I have several drafts of novels which were made during NaNoWriMo and I’m even proud of some of them, even if they need work. This year, I’m not taking part.
NaNoWriMo, the organisation, has closed after several troubled years, poor decisions, scandals and so on. It’s such a gloriously simple idea that it persists, even if it’s not got a company behind it. Write 50,000 words in a month, so approximately 1,667 words a day. It’s a good task and one I would often exceed.
After my mum passed away in 2016, I found writing difficult, and losing a number of other family members, a mentor and a beloved pet in the years since created a kind of emotional battering which left NaNoWriMo as the only time I could squeeze out much creativity at all Despite all that, I’ve managed to get comic work during these years and made RPG supplements, in addition to the prose I’d make in NaNo.

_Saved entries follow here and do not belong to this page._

(** * FlashURL (URL_Shortener): cache, subnet rate limiter and expiry lifecycle

    A shallow embedding of [main.go]: the in-memory cache, the subnet-based
    rate limiter, the cleanup passes, the code generator, the duration
    formatter and the request handlers, followed by the properties of the
    specification that concern them.

    Conventions.
    - A Go [time.Time] is the number of nanoseconds elapsed since Go's zero
      time (January 1, year 1, UTC), an integer of [Z]; [time.Time{}] is [0].
      A [time.Duration] is an [int64] count of nanoseconds.  There is one
      clock: wall and monotonic readings are not told apart.
    - Every call of [time.Now()] is an explicit argument of the function that
      makes it, named after the variable or the line that receives it.
    - The MongoDB collection is a list of documents in insertion order,
      written by this server alone; a date goes to it as a BSON date, in
      whole milliseconds.  A store call takes a boolean saying whether the
      call went through ([true]) or failed or timed out ([false]).
    - Go maps are [gmap]s; a [*RateLimitInfo] stored in [rateLimitMap] is the
      entry of the map under its subnet, so a write through the pointer is an
      insertion under that key.
    - A Go string is its bytes, a [string] of the Standard Library.
    - [float64] is the binary64 format of the Standard Library's [SpecFloat],
      rounding to nearest even.
    - The handlers run one at a time: the interleaving of goroutines is not
      modelled. *)

From Stdlib Require Import ZArith String Ascii List Lia Bool DecimalString.
From Stdlib Require Import Floats.SpecFloat.
From stdpp Require Import base gmap strings list.

Open Scope Z_scope.

(** ** Go's [int] and [int64] *)

Definition wrap64 (z : Z) : Z := (z + 2 ^ 63) mod 2 ^ 64 - 2 ^ 63.

(** ** The [time] package: instants and durations *)

Module Time.

Definition Nanosecond : Z := 1.
Definition Microsecond : Z := 1000 * Nanosecond.
Definition Millisecond : Z := 1000 * Microsecond.
Definition Second : Z := 1000 * Millisecond.
Definition Minute : Z := 60 * Second.
Definition Hour : Z := 60 * Minute.

Definition minDuration : Z := - 2 ^ 63.
Definition maxDuration : Z := 2 ^ 63 - 1.

(** [time.Time{}] *)
Definition zero : Z := 0.

Definition IsZero (t : Z) : bool := t =? 0.
Definition Before (t u : Z) : bool := t <? u.
Definition After (t u : Z) : bool := u <? t.
Definition Add (t d : Z) : Z := t + d.

(** [t.Sub(u)] saturates at the ends of the [int64] range. *)
Definition Sub (t u : Z) : Z :=
  if t - u <? minDuration then minDuration
  else if maxDuration <? t - u then maxDuration
  else t - u.

End Time.

(** ** Constants of [main.go] *)

Definition expiryDays : Z := 365.
Definition maxURLsPerSubnet : Z := 10.
Definition cooldownHours : Z := 24.

(** ** Data model *)

Module URLData.
Record t := mk {
  Original : string;
  ShortCode : string;
  CreatedAt : Z;
  ExpiresAt : Z;
  CreatorIP : string;
  CreatorSubnet : string
}.
End URLData.

Module CacheItem.
Record t := mk {
  OriginalURL : string;
  ExpiresAt : Z
}.
End CacheItem.

Module RateLimitInfo.
Record t := mk {
  Count : Z;
  FirstSeen : Z;
  Cooldown : Z
}.
Definition setCooldown (c : Z) (i : t) : t := mk (Count i) (FirstSeen i) c.
Definition setCount (c : Z) (i : t) : t := mk c (FirstSeen i) (Cooldown i).
End RateLimitInfo.

(** The package-level variables [col], [cache] and [rateLimitMap]. *)
Record Server := mkServer {
  col : list URLData.t;
  cache : gmap string CacheItem.t;
  rateLimitMap : gmap string RateLimitInfo.t
}.

Definition setCol (c : list URLData.t) (s : Server) : Server :=
  mkServer c (cache s) (rateLimitMap s).
Definition setCache (c : gmap string CacheItem.t) (s : Server) : Server :=
  mkServer (col s) c (rateLimitMap s).
Definition setRateLimitMap (m : gmap string RateLimitInfo.t) (s : Server) : Server :=
  mkServer (col s) (cache s) m.

(** ** The persistent store *)

Module Store.

Inductive result (A : Type) : Type :=
| Ok (a : A)
| Err.
Arguments Ok {A} a.
Arguments Err {A}.

(** A [time.Time] goes to the database, in a document or as the bound of a
    filter, as a BSON date: whole milliseconds, what is below cut off.  The
    Unix epoch is a whole number of milliseconds after Go's zero time, so
    the cut is the same on either count. *)
Definition bsonDate (t : Z) : Z := t / Time.Millisecond * Time.Millisecond.

(** The document as the driver writes it and reads it back: its two dates
    as BSON dates.  An empty [creator_ip] or [creator_subnet] is left out
    ([omitempty]) and reads back as the empty string: in a document of the
    store, the empty string in one of these two fields is the field that is
    not there. *)
Definition written (u : URLData.t) : URLData.t :=
  URLData.mk (URLData.Original u) (URLData.ShortCode u)
             (bsonDate (URLData.CreatedAt u)) (bsonDate (URLData.ExpiresAt u))
             (URLData.CreatorIP u) (URLData.CreatorSubnet u).

(** The filters [main.go] builds.  The bound of [$lt] and of [$gte] is the
    BSON date of the instant the code passes.  So is the bound of [$gt];
    against the whole milliseconds a document carries, it selects the same
    documents as the instant itself, which is what [expiresAfter] compares
    with.  [{creator_subnet: subnet}] asks for a field that is there and
    equal: for the empty key it matches nothing. *)
Definition byShortCode (code : string) (u : URLData.t) : bool :=
  String.eqb (URLData.ShortCode u) code.
Definition expiresBefore (now : Z) (u : URLData.t) : bool :=
  URLData.ExpiresAt u <? bsonDate now.
Definition expiresAfter (now : Z) (u : URLData.t) : bool :=
  now <? URLData.ExpiresAt u.
Definition bySubnetSince (subnet : string) (since : Z) (u : URLData.t) : bool :=
  negb (String.eqb subnet "")
  && String.eqb (URLData.CreatorSubnet u) subnet
  && (bsonDate since <=? URLData.CreatedAt u).

Definition matching (p : URLData.t -> bool) (c : list URLData.t) : list URLData.t :=
  List.filter p c.

Definition CountDocuments (up : bool) (p : URLData.t -> bool) (c : list URLData.t)
  : result Z :=
  if up then Ok (Z.of_nat (length (matching p c))) else Err.

(** [FindOne(...).Decode(&u)]: the first matching document, an error when
    none matches or the call fails. *)
Definition FindOne (up : bool) (p : URLData.t -> bool) (c : list URLData.t)
  : result URLData.t :=
  if up then
    match matching p c with
    | u :: _ => Ok u
    | [] => Err
    end
  else Err.
(** * Semgrep scanner microservice: scan orchestration and result normalisation

    A shallow embedding of [semgrep-service/main.py] and the properties of
    its request-scoped scan pipeline: staging files into a scratch
    directory, running the engine, classifying its exit code, parsing and
    normalising its output, and releasing the scratch directory.

    - Strings are lists of code points; engine output is a [json] value.
    - Exceptions are explicit: a computation gives [Ok] or [Raise], and the
      handler threads a world (the file system and a trace of what was
      done to the scratch directory and the engine) through its steps.
    - What the service calls and does not define is a parameter:
      [PyRuntime] for the library functions, [Env] for the surroundings of
      one request (temporary names, the engine process, the clock). *)

From Stdlib Require Import ZArith NArith String Ascii.
From Stdlib Require Floats.SpecFloat.
From stdpp Require Import base option list gmap.

Local Set Warnings "-register-all".
Local Open Scope Z_scope.

(** ** Python strings

    A Python [str] is a sequence of Unicode code points. *)

Definition char := N.
Definition str := list char.

(** The [str] written by an ASCII literal of the source. *)
Definition py (s : string) : str :=
  List.map N_of_ascii (list_ascii_of_string s).
Arguments py : simpl never.

(** [s.startswith(p)] *)
Fixpoint startswith (s p : str) : bool :=
  match p, s with
  | [], _ => true
  | _ :: _, [] => false
  | a :: p', b :: s' => N.eqb a b && startswith s' p'
  end.

(** [s.lstrip(chars)]: drop the leading characters that occur in [chars]. *)
Fixpoint lstrip (chars s : str) : str :=
  match s with
  | [] => []
  | c :: s' => if existsb (N.eqb c) chars then lstrip chars s' else s
  end.

(** [sub in s] for strings. *)
Fixpoint str_in (sub s : str) : bool :=
  startswith s sub ||
  match s with
  | [] => false
  | _ :: s' => str_in sub s'
  end.

(** [s.rsplit(sep, 1)] for a one-character separator: the text before and
    after the last occurrence of [sep], or [s] alone when there is none. *)
Fixpoint rsplit1 (sep : char) (s : str) : list str :=
  match s with
  | [] => [[]]
  | c :: s' =>
      match rsplit1 sep s' with
      | [tl] => if N.eqb c sep then [[]; tl] else [c :: tl]
      | hd :: rest => (c :: hd) :: rest
      | [] => []
      end
  end.

(** [s.split(sep)] for a one-character separator. *)
Fixpoint split_on (sep : char) (s : str) : list str :=
  match s with
  | [] => [[]]
  | c :: s' =>
      if N.eqb c sep then [] :: split_on sep s'
      else match split_on sep s' with
           | hd :: tl => (c :: hd) :: tl
           | [] => [[c]]
           end
  end.

(** [l[-1]] on a list of strings. *)
Definition last_item (l : list str) : str := List.last l [].

Definition dot : char := 46%N.
Definition slash : char := 47%N.
Definition backslash : char := 92%N.

(** ** Exceptions *)

Inductive oserror :=
| FileNotFoundError | FileExistsError | NotADirectoryError | IsADirectoryError.

(** The exception classes (all subclasses of [Exception]) that can be
    raised inside the request handler, [HTTPException] apart. *)
Inductive pyerr :=
| TimeoutExpired
| JSONDecodeError
| OSError (kind : oserror) (filename : str)
| ValueError
| UnicodeEncodeError
| UnicodeDecodeError
| AttributeError
| TypeError
| ValidationError
| RecursionError.

(** The [detail] of an [HTTPException]: a text built by the handler, or
    [str(e)] of the exception it wraps. *)
Inductive detail :=
| Text (s : str)
| StrOf (e : pyerr).

Inductive exc :=
| HTTPException (status_code : Z) (d : detail)
| Py (e : pyerr).

Inductive res (A : Type) :=
| Ok (a : A)
| Raise (e : exc).
Arguments Ok {A} a.
Arguments Raise {A} e.

#[global] Instance res_ret : MRet res := λ A a, Ok a.
#[global] Instance res_bind : MBind res := λ A B k m,
  match m with
  | Ok a => k a
  | Raise e => Raise e
  end.
(** * The usage-telemetry core of team-c-monitor

    A shallow embedding of [backend/app/core/sliding_window.py],
    [backend/app/core/metrics.py], [backend/app/core/anomalies.py] and the
    ingest route of [backend/app/main.py], followed by the properties of the
    retention window, the aggregator and the anomaly detector.

    Conventions.
    - Python exceptions are values of [exn]; a call that may raise returns
      a [result].
    - An instant is a number of microseconds since the epoch (the
      resolution of [datetime]).  A [datetime] is aware, and then denotes
      an instant, or offset-naive: the [LogEvent] model accepts both.
      [datetime.now] is an input: each operation that reads the clock
      takes the reading, an instant, as [now].
    - Doubles and numpy are outside the repository: they are the interface
      [Numerics], and [Binary64] is an instance on IEEE binary64 used to
      run the code on concrete inputs.
    - [logger.exception] only writes to the log and is left out. *)

From Stdlib Require Import ZArith QArith Sorting.Sorted.
From Stdlib Require Import Floats.PrimFloat Numbers.Cyclic.Int63.Uint63.
From stdpp Require Import base option list sorting strings gmap.

Open Scope Z_scope.

(** ** Exceptions and results *)

Inductive exn :=
  | AttributeError
  | TypeError
  | ZeroDivisionError
  | OverflowError
  | LibraryError (name : string)
  | ValueError (msg : string)
  | RuntimeError (msg : string)
  | HTTPException (status_code : Z) (detail : string).

Inductive result (A : Type) :=
  | Ok (a : A)
  | Raise (e : exn).
Arguments Ok {A} a.
Arguments Raise {A} e.

#[global] Instance result_ret : MRet result := λ A a, Ok a.
#[global] Instance result_bind : MBind result := λ A B f m,
  match m with
  | Ok a => f a
  | Raise e => Raise e
  end.
#[global] Instance result_fmap : FMap result := λ A B f m,
  match m with
  | Ok a => Ok (f a)
  | Raise e => Raise e
  end.

(** [str(exc)] for the exceptions that carry a message. *)
Definition str (e : exn) : string :=
  match e with
  | ValueError msg | RuntimeError msg => msg
  | HTTPException _ detail => detail
  | LibraryError name => name
  | OverflowError => "integer division result too large for a float"
  | AttributeError | TypeError | ZeroDivisionError => ""
  end.

(** ** Events (models.py)

    The functions of the core receive arbitrary objects: the test suites
    pass instances of an empty class.  An attribute is therefore optional;
    [None] is a missing attribute and reading it raises [AttributeError].
    The timestamp of an object that has one may still be Python's [None];
    otherwise it is a [datetime], with or without a time zone. *)

Inductive datetime :=
  | Aware (instant : Z)
  | Naive (wall_clock : Z).

Record LogEvent := {
  timestamp : option (option datetime);
  user_id : option string;
  latency_ms : option Z;
  tokens_used : option Z;
  is_error : option bool
}.

Definition getattr {A} (a : option A) : result A :=
  match a with
  | Some v => Ok v
  | None => Raise AttributeError
  end.

(** ** The retention window (sliding_window.py) *)

Module SlidingWindow.

Definition WINDOW_MINUTES : Z := 2.

(** [timedelta(minutes=m)] in microseconds. *)
Definition timedelta (minutes : Z) : Z := minutes * 60000000.

(** [events[0].timestamp < cutoff_time], where [cutoff_time] is aware:
    comparing [None] or an offset-naive datetime with it raises
    [TypeError]. *)
Definition timestamp_lt (e : LogEvent) (cutoff_time : Z) : result bool :=
  t ← getattr (timestamp e);
  match t with
  | Some (Aware t) => Ok (t <? cutoff_time)
  | Some (Naive _) => Raise TypeError
  | None => Raise TypeError
  end.

(** The [while] loop of [_evict_old_events] on the deque [q]: the pair is
    the outcome and the deque it leaves behind. *)
Fixpoint evict_loop (cutoff_time : Z) (q : list LogEvent)
  : result unit * list LogEvent :=
  match q with
  | [] => (Ok (), [])
  | e :: q' =>
      match timestamp_lt e cutoff_time with
      | Ok true => evict_loop cutoff_time q'
      | Ok false => (Ok (), q)
      | Raise x => (Raise x, q)
      end
  end.

Definition _evict_old_events (now : Z) (q : list LogEvent)
  : result unit * list LogEvent :=
  let cutoff_time := now - timedelta WINDOW_MINUTES in
  evict_loop cutoff_time q.

Definition add (now : Z) (event : LogEvent) (q : list LogEvent)
  : result unit * list LogEvent :=
  match getattr (timestamp event) with
  | Raise x => (Raise x, q)
  | Ok None => (Raise (ValueError "LogEvent timestamp cannot be None"), q)
  | Ok (Some _) =>
      match _evict_old_events now (q ++ [event]) with
      | (Ok _, q') => (Ok (), q')
      | (Raise _, q') => (Raise (RuntimeError "Sliding window update failed"), q')
      end
  end.

Definition get_events (now : Z) (q : list LogEvent)
  : result (list LogEvent) * list LogEvent :=
  match _evict_old_events now q with
  | (Ok _, q') => (Ok q', q')
  | (Raise _, q') =>
      (Raise (RuntimeError "Failed to retrieve sliding window events"), q')
  end.
(** * qwc2: the Qt-Designer form renderer and the map-info tooltip

  A shallow embedding of the parts of

    - [components/QtDesignerForm.jsx]  (form loading, normalisation of the
      parsed [.ui] tree, layout sizing, widget-name grammar, error messages)
    - [plugins/MapInfoTooltip.jsx]     (right-click popup state and rows)

  that the specification makes statements about, followed by the theorems
  that settle those statements against the code.

  Conventions of the embedding:
    - a JavaScript object used as a dictionary (React component state, the
      [fields]/[buttons]/[nrels] registries, a widget's property map) is a
      [gmap string _]; [setState patch] is a right-to-left merge;
    - an absent key reads as [None] (JavaScript [undefined]);
    - [a || b] and [if (a)] go through an explicit truthiness function;
    - [key in obj] is [js_in]: true of the object's own keys and of the
      keys every object inherits from [Object.prototype]; a write
      [obj[key] = v] creates an own key for every [key] (the key
      ["__proto__"], whose assignment replaces the prototype instead, is
      not told apart);
    - a registry holds a widget by reference: its position in the tree;
    - an event handler runs to its end and React renders before the next
      event; what a callback invoked within the handler itself reads from
      [this.state] depends on whether React batches the handler's
      [setState] calls ([batchedUpdates]);
    - externally supplied functions (XML parser, translation, number
      formatting, reprojection, the preprocessor of a layer) and the
      floating-point operations on numbers are fields of an [externals]
      record. *)

From Stdlib Require Import ZArith QArith Qround Ascii String List Lia.
From stdpp Require Import base option list gmap strings pretty.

This year I’ve finally been able to go part time to write for a day a week which has been incredibly helpful, although I’m still not as productive as I’d like. I guess I never will be, no matter how much I write.
So does this make for a perfect NaNoWriMo environment? Maybe. I’ve still got the final act of an urban fantasy book and the back half of a book about burnt out superheroes attending conventions to finish at some point. I’m going to use the weird freedom of being without a NaNoWriMo organisation to put a word count into or a community to lead or take part in to focus my attentions.
I won’t be taking part in National Novel Writing Month, but I will be trying to write a couple of pages of comic scripts a day. I have had multiple projects fighting in my mind for control and I’ll try to get first issues of both written to see how they feel.

Red Rails is a pre-WWII vampire story about people fleeing Weimar Germany just as things are falling apart. A vampire ends up in a carriage with a (formerly) wealthy family. He’d been working with artists in Berlin and was fascinated with their son, a musician. There’s going to be some romance, art and bloodshed as things go horrendously awry. It’s a big Child of All Nations meets Interview with the Vampire.

A Forest in the Sky is a dystopian story about an expedition from an environmentally-shattered world into a strange other dimension where nature still exists. I wasn’t entirely sure how to show all of it and listening to QAA talk about tech oligarch doomsday preachers made me break the back half of it finally. This may be 1-2 issues and is very much a space for climate rage to get itself out.
One day I’d like to finish my scripts for Explosion High 3, Amnesiac City (three of eight issues are written) and Past Futuremann Vs The Moon Mummies, but I’ve put them off until things look promising for any of them to come out. I’ve also been noodling on a serial fiction thing, but I’ll go into it if it works for me.